Nicole Thayer and her husband, Brent, chose the name Mason for their baby son born on June 9, 2011. It was one of the few names that complemented his middle name, Maurice, in honor of his great grandfather.
Nicole Thayer soon discovered that her town of Hermon was chock full of little Masons.
“There were 19 of them when I went to get the birth certificate,” she said.
Mason was the most popular name for baby boys in the state last year, according to the Social Security Administration’s annual list of top baby names. Emma was Mainers’ favorite name for little girls.
Nationally, Jacob remains the most popular name for boys for the 13th straight year. Mason jumped 10 spots to number two in the United States, knocking Michael out of the top five for the first time since 1948.
Some have attributed the name’s popularity to the high-profile pregnancy of reality TV star Kourtney Kardashian, who gave birth to a Mason in December 2009.
For girls, Emma has topped the ranks in Maine since 2003 — with the exception of 2007, the year Madison briefly broke the streak.
When Stephanie LaPrino of Bangor gave birth to her second daughter on Feb. 1, 2011, she couldn’t have known that her little Emma would join more than 100 newborns in Maine with the same first name.

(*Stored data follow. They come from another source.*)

Lemma batch_of_json_ok j batch :
  wf_recovery_json j -> batch_of_json j = Ok batch ->
  (batch = None /\ vj_batch_digest j = None /\ vj_batch_index j = None /\ vj_batch_size j = None)
  \/ exists b, batch = Some b /\ wf_batch_recovery b /\ vb_delegation_van b = vj_delegation_van j
       /\ 0 < vb_size b <= Z.of_nat MAX_VOTE_BATCH_ACTIONS /\ vb_index b < vb_size b.
Proof.
  intros [_ _ _ _ _ (Hi&Hn&Hvan)] Hb. unfold batch_of_json in Hb.
  destruct (vj_batch_digest j) as [dg|], (vj_batch_index j) as [i|], (vj_batch_size j) as [n|];
    try done; [|left; naive_solver].
  destruct ((n =? 0) || _ || _) eqn:E; [done|].
  destruct (array32 _ dg) as [dg'|] eqn:E'; [|done]. apply array_of_ok in E' as [-> Hdg].
  simplify_eq. right. eexists. split; [done|]. specialize (Hi _ eq_refl). specialize (Hn _ eq_refl).
  unfold wf_batch_recovery, is_u32 in *. cbn. split_and!; try done; lia.
Qed.

Lemma parsed_is_valid s b :
  Z.of_nat (String.length s) <= SQLITE_MAX_LENGTH ->
  parse_recovery s = Ok b -> valid_recovery b.
Proof.
  intros Hs Hp. unfold parse_recovery in Hp.
  destruct (json_vote_recovery s) as [j|] eqn:Ej; cbn in Hp; [|done].
  pose proof (json_vote_recovery_typed s j Hs Ej) as Hj.
  destruct (check_format j) eqn:Ef; [|done].
  unfold recovery_of_json in Hp.
  destruct (validate_vote_round_id_hex (vj_vote_round_id j)) as [[]|] eqn:V1; [|done].
  destruct (validate_proposal_id (vj_proposal_id j)) as [[]|] eqn:V2; [|done].
  destruct (validate_vote_decision (vj_vote_decision j) (vj_num_options j)) as [[]|] eqn:V3; [|done].
  destruct (batch_of_json j) as [batch|] eqn:Eb; [|done].
  destruct (batch_of_json_ok j batch Hj Eb) as [(->&Hd&Hi&Hn)|(b'&->&Hwb&Hvan&Hpos)].
  all: unfold array32, array64, array32_vec in Hp.
  all: repeat match type of Hp with
       | match ?m with Ok _ => _ | Err _ => _ end = _ => destruct m eqn:?; [|done]
       end.
  all: repeat match goal with
       | E : array_of _ _ _ = Ok _ |- _ => apply array_of_ok in E as [-> ?]
       | E : array32_from _ _ _ = Ok _ |- _ => apply array32_from_ok in E as [-> ?]
       end.
  all: injection Hp as <-; destruct Hj as [? ? ? ? [? ?] ?].
  all: split; [constructor; cbn; try done; naive_solver|].
  all: split; [unfold validate_recovery_bundle_vote_fields; cbn; by rewrite V1, V2|].
  all: unfold valid_batch; cbn; try done.
  split; [by apply Hpos|]. split; [by apply Hpos|]. rewrite Hvan. intros Hc.
  unfold check_format in Ef. rewrite (bool_decide_eq_true_2 (is_Some (vj_delegation_van j))) in Ef by done.
  cbn in Ef. rewrite !andb_false_r in Ef. destruct (vj_anchor_height j =? 0) eqn:E0; [lia|].
  rewrite andb_false_r in Ef. by destruct (_ || _) in Ef.
Qed.

Lemma with_position_valid b p : valid_recovery b -> is_u64 p -> valid_recovery (with_position b p).
Proof.
  intros ([? Hi ? ? ? ? ? ?]&Hval&Hbatch) Hp. split; [|done].
  constructor; cbn; try done. destruct Hi as (?&?&?&?&?&?). by split_and!.
Qed.

(** C35 (JSON form): what [parse_recovery] accepts from a stored text is a typed
    and validated record, and such a record is always serialized and read back
    unchanged. *)
Theorem recovery_json_lossless s b :
  Z.of_nat (String.length s) <= SQLITE_MAX_LENGTH ->
  parse_recovery s = Ok b ->
  valid_recovery b /\ exists json, serialize_recovery b = Ok json /\ parse_recovery json = Ok b.
Proof.
  intros Hs Hp. pose proof (parsed_is_valid s b Hs Hp) as Hb. split; [done|].
  destruct (parse_serialized b Hb) as [? ?]. by eexists.
Qed.
End roundtrip.

(** ** Batch digests bind their actions *)
Definition wf_action (a : CastVoteBatchSighashAction) : Prop :=
  wf_bytes32 (act_r_vpk a) /\ wf_bytes32 (act_van_nullifier a)
  /\ wf_bytes32 (act_vote_authority_note_new a) /\ wf_bytes32 (act_vote_commitment a)
  /\ is_u32 (act_proposal_id a).

Lemma length_padded32 b : length (padded32 b) = 32%nat.
Proof. unfold padded32. rewrite length_app, length_take, length_replicate. lia. Qed.

Lemma padded32_id b : wf_bytes32 b -> padded32 b = b.
Proof.
  intros Hb. unfold padded32, wf_bytes32, DIGEST_BYTES in *.
  rewrite take_ge by lia. rewrite Hb. by rewrite app_nil_r.
Qed.

Lemma padded_int_inj n a b :
  (n <= 32)%nat -> 0 <= a < 256 ^ Z.of_nat n -> 0 <= b < 256 ^ Z.of_nat n ->
  padded32 (rev (be_bytes n a)) = padded32 (rev (be_bytes n b)) -> a = b.
Proof.
  intros Hn Ha Hb Heq. unfold padded32 in Heq.
  rewrite !length_rev, !length_be_bytes in Heq.
  apply app_inv_tail in Heq.
  rewrite !take_ge in Heq by (rewrite length_rev, length_be_bytes; lia).
  apply (f_equal (@rev Z)) in Heq. rewrite !rev_involutive in Heq. by eapply be_bytes_inj.
Qed.

Lemma u32_padded32_inj a b : is_u32 a -> is_u32 b -> u32_padded32 a = u32_padded32 b -> a = b.
Proof.
  unfold is_u32, u32_max. intros Ha Hb. apply (padded_int_inj 4); [lia| |];
    change (256 ^ Z.of_nat 4) with 4294967296; lia.
Qed.

Lemma u64_padded32_inj a b : is_u64 a -> is_u64 b -> u64_padded32 a = u64_padded32 b -> a = b.
Proof.
  unfold is_u64, u64_max. intros Ha Hb. apply (padded_int_inj 8); [lia| |];
    change (256 ^ Z.of_nat 8) with 18446744073709551616; lia.
Qed.

(** Fields of equal length at the front of two equal strings agree. *)
Lemma split32 (a b r s : list Z) :
  length a = 32%nat -> length b = 32%nat -> a ++ r = b ++ s -> a = b /\ r = s.
Proof. intros Ha Hb. apply app_inj_1. congruence. Qed.

Ltac peel32 H E :=
  apply split32 in H as [E H];
  [| first [apply length_padded32 | assumption] | first [apply length_padded32 | assumption]].

Lemma encode_actions_inj i xs ys :
  length xs = length ys -> Forall wf_action xs -> Forall wf_action ys ->
  encode_actions i xs = encode_actions i ys -> xs = ys.
Proof.
  revert i ys. induction xs as [|x xs IH]; intros i [|y ys] Hl Hxs Hys Heq; try done.
  apply Forall_cons_iff in Hxs as [(?&?&?&?&?) Hxs'], Hys as [(?&?&?&?&?) Hys'].
  cbn [encode_actions] in Heq. unfold u32_padded32 in Heq.
  peel32 Heq E0. peel32 Heq E1. peel32 Heq E2. peel32 Heq E3. peel32 Heq E4. peel32 Heq E5.
  rewrite !padded32_id in E1, E2, E3, E4 by done.
  apply u32_padded32_inj in E5; [|done|done].
  f_equal; [destruct x, y; naive_solver|]. apply (IH (S i)); try done. by injection Hl.
Qed.

Lemma counted_actions_inj xs ys :
  Z.of_nat (length xs) <= u32_max -> Z.of_nat (length ys) <= u32_max ->
  Forall wf_action xs -> Forall wf_action ys ->
  u32_padded32 (Z.of_nat (length xs)) ++ encode_actions 0 xs
  = u32_padded32 (Z.of_nat (length ys)) ++ encode_actions 0 ys -> xs = ys.
Proof.
  intros Hx Hy Hxs Hys Heq. unfold u32_padded32 in Heq. peel32 Heq E.
  apply u32_padded32_inj in E; [|unfold is_u32; lia|unfold is_u32; lia].
  by apply encode_actions_inj in Heq; [|lia| |].
Qed.

Lemma batch_preimage_inj r r' h h' xs ys :
  is_u64 h -> is_u64 h' ->
  Z.of_nat (length xs) <= u32_max -> Z.of_nat (length ys) <= u32_max ->
  Forall wf_action xs -> Forall wf_action ys ->
  batch_sighash_preimage r h xs = batch_sighash_preimage r' h' ys ->
  padded32 r = padded32 r' /\ h = h' /\ xs = ys.
Proof.
  intros Hh Hh' Hx Hy Hxs Hys Heq. unfold batch_sighash_preimage in Heq.
  apply app_inv_head in Heq. unfold u64_padded32 in Heq. peel32 Heq E1. peel32 Heq E2.
  apply u64_padded32_inj in E2; [|done|done]. by apply counted_actions_inj in Heq.
Qed.

Lemma combined_preimage_inj r r' v v' xs ys :
  wf_bytes32 r -> wf_bytes32 r' -> wf_bytes32 v -> wf_bytes32 v' ->
  Z.of_nat (length xs) <= u32_max -> Z.of_nat (length ys) <= u32_max ->
  Forall wf_action xs -> Forall wf_action ys ->
  combined_sighash_preimage r v xs = combined_sighash_preimage r' v' ys ->
  r = r' /\ v = v' /\ xs = ys.
Proof.
  intros Hr Hr' Hv Hv' Hx Hy Hxs Hys Heq. unfold combined_sighash_preimage in Heq.
  apply app_inv_head in Heq. peel32 Heq E1. peel32 Heq E2. by apply counted_actions_inj in Heq.
Qed.

Lemma sighash_domains_apart a b :
  batch_sighash_domain ++ a <> combined_sighash_domain ++ b.
Proof. intros Heq. by vm_compute in Heq. Qed.

(** Two different inputs with one hash. *)
Definition collision (hash : list Z -> list Z) : Prop :=
  exists a b, a <> b /\ hash a = hash b.

Lemma same_or_collision (hash : list Z -> list Z) a b :
  hash a = hash b -> a = b \/ collision hash.
Proof. intros Hab. destruct (decide (a = b)); [by left|]. right. by exists a, b. Qed.

Section assembly.
Context `{Externals} `{RecoveryExternals}.

Lemma recovery_action_wf b : wf_recovery b -> wf_action (recovery_action b).
Proof. intros [_ (?&?&?&?&?&?) (?&?&?&?&?&?&?) _ _ _ _ _]. by unfold wf_action; split_and!. Qed.

Lemma delegation_van_wf b van :
  wf_recovery b -> delegation_van_of b = Some van -> wf_bytes32 van.
Proof.
  intros [_ _ _ _ _ _ _ Hb]. unfold delegation_van_of.
  destruct (vr_batch b) as [batch|]; [|done]. cbn. destruct (Hb batch eq_refl) as (_&_&_&Hw).
  by apply Hw.
Qed.

Lemma anchor_u64 b : wf_recovery b -> is_u64 (vr_anchor_height b).
Proof.
  intros [_ (_&_&_&Ha&_&_) _ _ _ _ _ _]. unfold is_u32, is_u64, u32_max, u64_max in *. lia.
Qed.

Lemma members_in_order_spec digest size i ms :
  members_in_order digest size i ms = true ->
  forall k b, ms !! k = Some b ->
  exists batch, vr_batch b = Some batch /\ vb_digest batch = digest
    /\ vb_index batch = Z.of_nat (i + k) /\ vb_size batch = size.
Proof.
  revert i. induction ms as [|m ms IH]; intros i Hm k b Hk; [done|]. cbn in Hm.
  destruct (vr_batch m) as [batch|] eqn:Eb; [|done].
  rewrite !andb_true_iff, bool_decide_eq_true in Hm. destruct Hm as [[[? ?] ?] Hm].
  destruct k as [|k]; simplify_eq/=.
  - exists batch. split_and!; try done; lia.
  - destruct (IH (S i) Hm k b Hk) as (batch'&?&?&?&?). exists batch'. split_and!; try done. lia.
Qed.

(** What a successful assembly returns: members of the candidates, in signed
    order, complete, with one authorization and the recomputed digest. *)
Record assembled (round_id : string) (digest : list Z) (candidates members : list VoteRecoveryBundle)
    : Prop := {
  as_members : forall b, b ∈ members <-> b ∈ candidates /\ has_digest digest b = true;
  as_nonempty : members <> [];
  as_order : forall k b, members !! k = Some b ->
    exists batch, vr_batch b = Some batch /\ vb_digest batch = digest
      /\ vb_index batch = Z.of_nat k /\ vb_size batch = Z.of_nat (length members);
  as_van : forall b first, b ∈ members -> head members = Some first ->
    delegation_van_of b = delegation_van_of first
    /\ (is_Some (delegation_van_of first) -> vr_anchor_height b = 0);
  as_digest : forall first, head members = Some first ->
    assembled_digest round_id first members = Ok digest
}.

Lemma assemble_ok round_id bundle digest cands ms :
  assemble_vote_batch_recoveries round_id bundle digest cands = Ok ms ->
  assembled round_id digest cands ms.
Proof.
  unfold assemble_vote_batch_recoveries, check_batch_members.
  pose proof (merge_sort_Permutation index_le (filter (fun b => has_digest digest b = true) cands))
    as Hperm.
  destruct (merge_sort _ _) as [|first rest] eqn:Em; [done|]. intros Hok.
  destruct (negb _ || negb _) eqn:E1; [done|].
  apply orb_false_iff in E1 as [Hlen Hord]. rewrite negb_false_iff in Hlen, Hord.
  destruct (existsb _ _) eqn:E2; [done|].
  destruct (assembled_digest _ _ _) as [dg|] eqn:E3; [|done].
  case_bool_decide; [|done]. simplify_eq. apply Z.eqb_eq in Hlen.
  constructor.
  - intros b. rewrite Hperm, list_elem_of_filter. naive_solver.
  - done.
  - rewrite Hlen. apply (members_in_order_spec _ _ 0). done.
  - intros b f Hb [= <-].
    rewrite <- not_true_iff_false, existsb_exists in E2.
    destruct (decide (delegation_van_of b = delegation_van_of first)) as [Hd|Hd].
    + split; [done|]. intros Hs. destruct (decide (vr_anchor_height b = 0)); [done|].
      destruct E2. exists b. split; [by apply list_elem_of_In|].
      rewrite !bool_decide_eq_true_2 by done. cbn. lia.
    + destruct E2. exists b. split; [by apply list_elem_of_In|].
      by rewrite bool_decide_eq_false_2.
  - intros f [= <-]. done.
Qed.

(** The bytes of the round as the digest sees them. *)
Definition digest_round (round_id : string) : option (list Z) :=
  padded32 <$> hex_decode (lit round_id).

Lemma members_count r dg cs ms b :
  assembled r dg cs ms -> Forall valid_recovery cs -> head ms = Some b ->
  Z.of_nat (length ms) <= u32_max /\ Forall wf_action (map recovery_action ms) /\ valid_recovery b
  /\ Z.of_nat (length (map recovery_action ms)) <= u32_max.
Proof.
  intros Ha Hc Hb. rewrite List.length_map.
  assert (Forall valid_recovery ms) as Hms.
  { apply Forall_forall. intros x Hx. apply (as_members _ _ _ _ Ha) in Hx as [Hx _].
    rewrite Forall_forall in Hc. by apply Hc. }
  assert (Z.of_nat (length ms) <= u32_max).
  { destruct ms as [|m ms']; [done|]. destruct (as_order _ _ _ _ Ha 0%nat m eq_refl)
      as (batch&Hbatch&_&_&<-).
    apply Forall_cons_iff in Hms as [([_ _ _ _ _ _ _ Hw]&_&_) _].
    destruct (Hw batch Hbatch) as (_&_&?&_). unfold is_u32 in *. lia. }
  split_and!; [done| | |done].
  - apply Forall_map. eapply Forall_impl; [exact Hms|]. intros x (Hx&_). by apply recovery_action_wf.
  - destruct ms; [done|]. inversion Hms; by simplify_eq/=.
Qed.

Nationally, the new most popular name for baby girls is Sophia, Maine’s second-place finisher and, coincidentally, the name of Emma LaPrino’s 4-year-old big sister.
“My husband’s heritage is Italian, so with Sophia’s name we wanted something Italian but not too outrageous,” LaPrino said. “More common but modern.”
Isabella, the reigning girls’ name for two years, fell to second place nationally, with Emma, Olivia and Ava rounding out the top five.
Finishing out the top five boy’s names nationally were William, Jayden and Noah. Liam, which didn’t even crack the top 10, still managed to become the second-most popular boy’s name in Maine.
Jessica Pelkey of Millinocket and her fiance, Rick Cyr Jr., opted for the name as a twist on William, the name of their now-4-month-old son’s great grandfather.
“L-I-A-M is the last four letters of William,” Pelkey said. “That’s how we chose Liam.”
The Social Security Administration provides lists on its website of baby names dating to 1880, when John and Mary topped the ranks.
Elvis returned to the 2011 list at No. 904, after disappearing in 2010 following a run that started in 1955.
The names data is pulled from Social Security card applications for newborns in the United States in which the year of birth, sex and state are on record and the given name is at least two characters long.
The Associated Press contributed to this report.